We in contrast a number of market setups. Beneath life like situations (Agentic: Lexical search), brokers confronted real-world challenges like constructing queries, navigating paginated lists, figuring out the precise companies to ship inquiries to, and negotiating transactions.

Regardless of these complexities, superior proprietary fashions and a few medium-sized open-source fashions like GPTOSS-20b outperformed easy baselines like randomly selecting or just selecting the most affordable possibility. Notably, GPT-5 achieved near-optimal efficiency, demonstrating its capability to successfully collect and make the most of decision-relevant info in life like market situations.

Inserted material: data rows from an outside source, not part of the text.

(** The loop over the coordinates; [fields] is what follows [fieldIndex]. *)
Fixpoint match_loop (grammar : list grammarCoordinate) (fields : list Field) (fieldIndex : Z) (m : grammarMatch)
    : option grammarMatch :=
  match grammar with
  | [] => match fields with [] => if preambleFieldCount m <? 0 then None else Some m | _ => None end
  | c :: grammar =>
      let skip := if optional c then match_loop grammar fields fieldIndex m else None in
      match fields with
      | f :: fields =>
          if matchesCoordinate f c then
            match_loop grammar fields (fieldIndex + 1)
              (mkMatch (if tag c =? TagResponseStart then fieldIndex else preambleFieldCount m)
                       (embeddedAllowedTags m ++ (if tag c =? 0x0126 then [0x0126] else [])))
          else skip
      | [] => skip
      end
  end.

Definition matchInitialRichGrammar (fields : list Field) : option grammarMatch :=
  match_loop initialRichGrammar fields 0 (mkMatch (-1) []).

Definition hasInitialCompositeDuplicate (fields : list Field) : bool :=
  existsb (fun c => initialRichTagLimits (tag c) <? countTag fields (tag c)) initialRichGrammar.

(** ** The response *)
Record Rejection : Type := mkRejection {
  rj_Outcome : Outcome; rj_MessageClass : bytes; rj_MessageType : bytes; rj_MessageNumber : bytes;
  rj_ExceptionKey : bytes; rj_RuntimeID : bytes; rj_Text : bytes }.

Record DecodedInitialLogonResponse : Type := mkDecodedLogonResponse {
  lr_Success : bool; lr_Status : option Z; lr_Rejection : option Rejection;
  lr_NegotiatedProtocolVersion : Z; lr_Fields : list TagLen }.

Definition failParse (stage : string) : error := ECpic (ParseError stage).
Definition failStructure (rule : string) : error := ECpic (StructureError rule).

(** [wrapParse]: the error of a step under the name of its stage. *)
Definition wrapParse {A} (stage : string) (m : res A) : res A :=
  match m with Err EFuel => Err EFuel | Err _ => Err (failParse stage) | _ => m end.

(** The one End field, empty and last; the composite decoder makes the same test. *)
Definition validateEndField (fields : list Field) : res unit :=
  match filterTag fields TagEnd with
  | [e] =>
      l ← go_index fields (zlen fields - 1);
      guard (negb (f_Tag l =? TagEnd) || negb (zlen (f_Value e) =? 0)) (failStructure "invalid-end-field")
  | _ => Err (failStructure "invalid-end-field")
  end.

(** The one-byte status, at most once, and its value (0 without one). *)
Definition one_byte_status (fields : list Field) : res Z :=
  match filterTag fields TagLogonStatus with
  | [] => Ok 0
  | [f] => if negb (zlen (f_Value f) =? 1) then Err (failStructure "malformed-one-byte-status")
           else b ← go_index (f_Value f) 0; Ok (b2z b)
  | _ => Err (failStructure "malformed-one-byte-status")
  end.

Definition decodeRichInitialRfcPingResponse (fields : list Field) (negotiated : Z) : res DecodedInitialLogonResponse :=
  validateEndField fields;;
  status ← one_byte_status fields;
  match filterTag fields TagUnresolved0420 with
  | [call] =>
      if negb (zlen (f_Value call) =? 4) then Err (failStructure "malformed-call-status")
      else if hasInitialCompositeDuplicate fields then Err (failStructure "duplicate-control-field")
      else match matchInitialRichGrammar fields with
      | None =>
          Err (failStructure (if status =? 0 then "unsupported-field-zero-logon-status" else "unsupported-field"))
      | Some m =>
          if negb (status =? 0) then Ok (mkDecodedLogonResponse false (Some status) None negotiated (tagLens fields))
          else
            v ← be_uint 4 (f_Value call);
            if negb (v =? 0) then Err (failStructure "nonzero-call-status")
            else
              rest ← go_from fields (preambleFieldCount m + 1);
              embedded ← decodeFunctionResponseFields rest (embeddedAllowedTags m);
              if negb (rf_Success embedded) then Err (failStructure "nonzero-call-status")
              else Ok (mkDecodedLogonResponse true (Some status) None negotiated (tagLens fields))
      end
  | _ => Err (failStructure "malformed-call-status")
  end.

Fixpoint preambleMatches (fields : list Field) (tags : list Z) : bool :=
  match tags, fields with
  | [], _ => true
  | t :: tags, f :: fields => if negb (f_Tag f =? t) then false else preambleMatches fields tags
  | _, [] => false
  end.

(** A response with the error prefix. *)
Definition error_response (fields : list Field) (negotiated : Z) : res DecodedInitialLogonResponse :=
  let n := zlen initialErrorPreambleTags in
  if (zlen fields <=? n + 1) || negb (preambleMatches fields initialErrorPreambleTags)
  then Err (failParse "error-preamble")
  else
    marker ← go_index fields (n - 1);
    guard (negb (zlen (f_Value marker) =? 0)) (failParse "error-preamble");;
    guard (existsb (fun t => negb (countTag fields t =? 1)) initialErrorPreambleTags) (failParse "error-preamble");;
    envelope ← wrapParse "error-envelope" (Decode (toRfcErrFields fields)
      (mkDecodeOptions None None None None None None initialErrorPreambleTags));
    guard (is_success (env_Outcome envelope)) (failParse "error-envelope");;
    let facts := env_Facts envelope in
    Ok (mkDecodedLogonResponse false None
      (Some (mkRejection (env_Outcome envelope) (MessageClass facts) (MessageType facts) (MessageNumber facts)
                         (ExceptionKey facts) (RuntimeID facts) (PlainText facts)))
      negotiated (tagLens fields)).

(** The test of the 0x0450 control: [true] when it is malformed. *)
Definition s4_malformed (semantic : list Field) : res bool :=
  match filterTag semantic initialCpicUnresolved0450 with
  | [] => Ok false
  | [s4] =>
      let index := match list_find (fun f => f_Tag f = initialCpicUnresolved0450) semantic with
                   | Some (i, _) => Z.of_nat i | None => -1 end in
      if negb (zlen (f_Value s4) =? 6) || negb (index =? 4) || (zlen semantic <? 4) then Ok true
      else f ← go_index semantic 3; Ok (negb (f_Tag f =? TagUnresolved0420))
  | _ => Ok true
  end.

(** The call status, at most once; [None] without one. *)
Definition call_status (fields : list Field) : res (option Z) :=
  match filterTag fields TagUnresolved0420 with
  | [] => Ok None
  | [f] => if negb (zlen (f_Value f) =? 4) then Err (failStructure "malformed-call-status")
           else v ← be_uint 4 (f_Value f); Ok (Some v)
  | _ => Err (failStructure "malformed-call-status")
  end.

(** A response with the regular prefix and no composite part. *)
Definition regular_response (fields : list Field) (negotiated : Z) : res DecodedInitialLogonResponse :=
  guard (existsb (fun f => negb (bool_decide (f_Tag f ∈ initialRegularResponseTags))) fields) (failStructure "unsupported-field");;
  validateEndField fields;;
  let startCount := countTag fields TagStart in
  first ← (if startCount =? 1
           then f ← go_index fields 0; Ok (negb (f_Tag f =? TagStart) || negb (zlen (f_Value f) =? 0))
           else Ok false);
  guard ((1 <? startCount) || first) (failStructure "invalid-start-field");;
  semantic ← (if startCount =? 1 then go_from fields 1 else Ok fields);
  malformed ← s4_malformed semantic;
  guard malformed (failStructure "malformed-vendor-logon-control");;
  guard ((1 <? countTag fields TagCapabilities) || (1 <? countTag fields TagSystemCodePage))
        (failStructure "duplicate-control-field");;
  status ← one_byte_status fields;
  call ← call_status fields;
  guard (match filterTag fields TagLogonStatus, call with [], None => true | _, _ => false end)
        (failStructure "missing-logon-status");;
  guard (match call with Some v => negb (v =? 0) | None => false end) (failStructure "nonzero-call-status");;
  Ok (mkDecodedLogonResponse (status =? 0) (Some status) None negotiated (tagLens fields)).

Definition DecodeInitialLogonResponse (data : bytes) : res DecodedInitialLogonResponse :=
  if zlen data <? zlen initialResponsePrefix + 8 then Err (failParse "truncated")
  else
    prefix ← go_slice data 0 (zlen initialResponsePrefix);
    let isRegular := bytes_eqb prefix initialResponsePrefix in
    let isError := bytes_eqb prefix initialErrorResponsePrefix in
    if negb isRegular && negb isError then Err (failParse "prefix")
    else
      body ← go_from data (zlen initialResponsePrefix);
      decoded ← wrapParse "field-chain" (DecodeFieldChainPrefix body TagStart TagEnd default_limits);
      let fields := dp_Fields decoded in
      let trailerOffset := zlen initialResponsePrefix + dp_BytesConsumed decoded in
      trailerOK ← and_then (zlen data - trailerOffset =? 2) (v ← uint16_at data trailerOffset; Ok (v =? TagEnd));
      if negb trailerOK then Err (failParse "trailer")
      else
        match filterTag fields TagProtocolVersion with
        | [] => Err (failParse "protocol")
        | protocol :: more =>
            if negb (zlen (f_Value protocol) =? 4) then Err (failParse "protocol")
            else
              negotiated ← be_uint 4 (f_Value protocol);
              if isError then error_response fields negotiated
              else if negb (bool_decide (more = [])) then Err (failParse "protocol")
              else if anyTag fields TagResponseStart then decodeRichInitialRfcPingResponse fields negotiated
              else regular_response fields negotiated
        end.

Figure 3. Table comparing Baseline and Agentic conditions for marketplace decision-making. Columns include: Condition (e.g., Random w/ items only, Cheapest w/ items & prices, Random w/ items & amenities, Optimal, Perfect search, Lexical search) Query (N/A for most; “Agent decides” for Lexical search) Consideration Set (Businesses) (e.g., All w/ matching menus; Paginated lists of 10 based on menu items) Businesses Contacted (All in consideration set or Agent decides) Information Used (Menu items, prices, amenities, or depends on agent-to-agent conversation) Decision Criteria (Random choice, Lowest price, or Agent decides). — Determine 3. Desk evaluating experimental setups for welfare outcomes within the restaurant trade. Every row exhibits a special approach brokers or baselines make choices, from random picks to totally coordinated agentic methods. Cell colours point out how a lot info is obtainable: inexperienced, on the high left, represents full info, pink, on the high proper, represents restricted info, and yellow on the backside represents choices that depend upon agent communication.

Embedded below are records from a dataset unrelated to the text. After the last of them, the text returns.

Lemma text_read segs k b v off n :
  segs !! k = Some b -> EncodeAbapChar v n = Ok b -> last v <> Some x20 -> off = zlen (concat (take k segs)) ->
  funint_text (concat segs) off n = Ok v.
Proof.
  intros Hk He Hl ->. destruct (encode_char_inv v n b He) as (_ & _ & _ & Hz & _). unfold funint_text.
  rewrite (concat_mid segs k b Hk). rewrite go_slice_mid by lia. cbn [mbind outcome_bind].
  unfold DecodeAbapChar. rewrite (encoded_char_read v n b He). cbn [mbind outcome_bind].
  by rewrite trim_spaces_app, trim_spaces_last.
Qed.

Lemma int_read segs k v off :
  segs !! k = Some (le_split 4 v) -> is_i32 v -> off = zlen (concat (take k segs)) -> funint_int (concat segs) off = Ok v.
Proof.
  intros Hk Hv ->. unfold funint_int. rewrite (concat_mid segs k _ Hk).
  assert (zlen (le_split 4 v) = 4) as Hz by (unfold zlen; by rewrite length_le_split).
  rewrite go_slice_mid by lia. cbn [mbind outcome_bind]. unfold le_uint. rewrite length_le_split. cbn [Nat.ltb Nat.leb].
  rewrite take_ge by (by rewrite length_le_split). cbn [mbind outcome_bind]. rewrite le_combine_split.
  change (256 ^ Z.of_nat 4) with (2 ^ 32). fold (uint32 v). by rewrite int32_uint32.
Qed.

Lemma mapM_ok {A B} (f : A -> res B) l bs : mapM f l = Ok bs -> Forall2 (fun a b => f a = Ok b) l bs.
Proof.
  revert bs. induction l as [|a l IH]; intros bs H; cbn in H; [by injection H as <-|].
  ok_step H as b Hb. ok_step H as r Hr. apply Ok_inj in H. subst bs. constructor; [done|by apply IH].
Qed.

#[local] Ltac seg_off segs Zi :=
  unfold segs; cbn [take concat]; rewrite ?zlen_app, ?Zi; change (zlen (@nil byte)) with 0; lia.

(** A row of RFC_FUNINT is read from its first 402 bytes. *)
Theorem funint_row_read p parts w :
  funint_ok p -> funint_parts p = Ok parts ->
  zlen (concat parts) = RfcFunintUnicodeRowLength /\ DecodeFunintRow (concat parts ++ w) = Ok p.
Proof.
  intros [Ht Hi] He. unfold funint_parts in He. ok_step He as ts Hts. apply mapM_ok in Hts. apply Ok_inj in He.
  unfold funint_texts, funint_ints in *.
  inversion Hts as [|? b1 ? l1 H1 K1]; subst; clear Hts. inversion K1 as [|? b2 ? l2 H2 K2]; subst; clear K1.
  inversion K2 as [|? b3 ? l3 H3 K3]; subst; clear K2. inversion K3 as [|? b4 ? l4 H4 K4]; subst; clear K3.
  inversion K4 as [|? b5 ? l5 H5 K5]; subst; clear K4. inversion K5 as [|? b6 ? l6 H6 K6]; subst; clear K5.
  inversion K6 as [|? b7 ? l7 H7 K7]; subst; clear K6. inversion K7 as [|? b8 ? l8 H8 K8]; subst; clear K7.
  inversion K8; subst; clear K8. cbn [take drop app map fst snd] in *.
  rewrite !Forall_cons in Ht. rewrite !Forall_cons in Hi. destruct Ht as (L1 & L2 & L3 & L4 & L5 & L6 & L7 & L8 & _).
  destruct Hi as (I1 & I2 & I3 & I4 & _). cbn [fst] in *.
  set (segs := [b1; b2; b3; b4; b5; le_split 4 (Position p); le_split 4 (Offset p); le_split 4 (InternalLength p); le_split 4 (Decimals p); b6; b7; b8]).
  assert (forall v, zlen (le_split 4 v) = 4) as Zi by (intros; unfold zlen; by rewrite length_le_split).
  assert (forall v n b, EncodeAbapChar v n = Ok b -> zlen b = 2 * n) as Zt by (intros v n b H; by destruct (encode_char_inv v n b H) as (_ & _ & _ & ? & _)).
  pose proof (Zt _ _ _ H1). pose proof (Zt _ _ _ H2). pose proof (Zt _ _ _ H3). pose proof (Zt _ _ _ H4). pose proof (Zt _ _ _ H5).
  pose proof (Zt _ _ _ H6). pose proof (Zt _ _ _ H7). pose proof (Zt _ _ _ H8).
  assert (zlen (concat segs) = 402) as Hz by (unfold segs; cbn [concat]; rewrite !zlen_app, !Zi; change (zlen (@nil byte)) with 0; lia).
  split; [exact Hz|]. unfold DecodeFunintRow, RfcFunintUnicodeRowLength. rewrite zlen_app, Hz. pose proof (zlen_nonneg w).
  destruct (Z.ltb_spec (402 + zlen w) 402); [lia|].
  rewrite (go_slice_mid [] (concat segs) w) by (done || (rewrite Hz; done)). cbn [mbind outcome_bind].
  rewrite (text_read segs 0 b1 _ 0 _ eq_refl H1 L1) by seg_off segs Zi. cbn [mbind outcome_bind].
  rewrite (text_read segs 1 b2 _ 2 _ eq_refl H2 L2) by seg_off segs Zi. cbn [mbind outcome_bind].
  rewrite (text_read segs 2 b3 _ 62 _ eq_refl H3 L3) by seg_off segs Zi. cbn [mbind outcome_bind].
  rewrite (text_read segs 3 b4 _ 122 _ eq_refl H4 L4) by seg_off segs Zi. cbn [mbind outcome_bind].
  rewrite (text_read segs 4 b5 _ 182 _ eq_refl H5 L5) by seg_off segs Zi. cbn [mbind outcome_bind].
  rewrite (int_read segs 5 (Position p) 184 eq_refl I1) by seg_off segs Zi. cbn [mbind outcome_bind].
  rewrite (int_read segs 6 (Offset p) 188 eq_refl I2) by seg_off segs Zi. cbn [mbind outcome_bind].
  rewrite (int_read segs 7 (InternalLength p) 192 eq_refl I3) by seg_off segs Zi. cbn [mbind outcome_bind].
  rewrite (int_read segs 8 (Decimals p) 196 eq_refl I4) by seg_off segs Zi. cbn [mbind outcome_bind].
  rewrite (text_read segs 9 b6 _ 200 _ eq_refl H6 L6) by seg_off segs Zi. cbn [mbind outcome_bind].
  rewrite (text_read segs 10 b7 _ 242 _ eq_refl H7 L7) by seg_off segs Zi. cbn [mbind outcome_bind].
  rewrite (text_read segs 11 b8 _ 400 _ eq_refl H8 L8) by seg_off segs Zi. cbn [mbind outcome_bind].
  destruct p as [? ? ? ? ? ? ? ? ? ? ? [|]]; reflexivity.
Qed.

Efficiency elevated significantly beneath the Agentic: Excellent search situation, the place brokers began with the highest three matches without having to look and navigate among the many decisions. On this setting, Sonnet-4.0, Sonnet-4.5, GPT-5, and GPT-4.1 almost reached the theoretical optimum and beat baselines with full amenity particulars however with out agent-to-agent coordination.

Open-source fashions had been combined: GPTOSS-20b carried out strongly beneath each Excellent search and Lexical search situations, even exceeding GPT-4o’s efficiency with Excellent search. This means that comparatively compact fashions can exhibit sturdy information-gathering and decision-making capabilities in advanced multi-agent environments. Qwen3-4b-2507 faltered when discovery concerned irrelevant choices (Lexical search), whereas Qwen3-14b lagged in each instances attributable to basic limitations in reasoning.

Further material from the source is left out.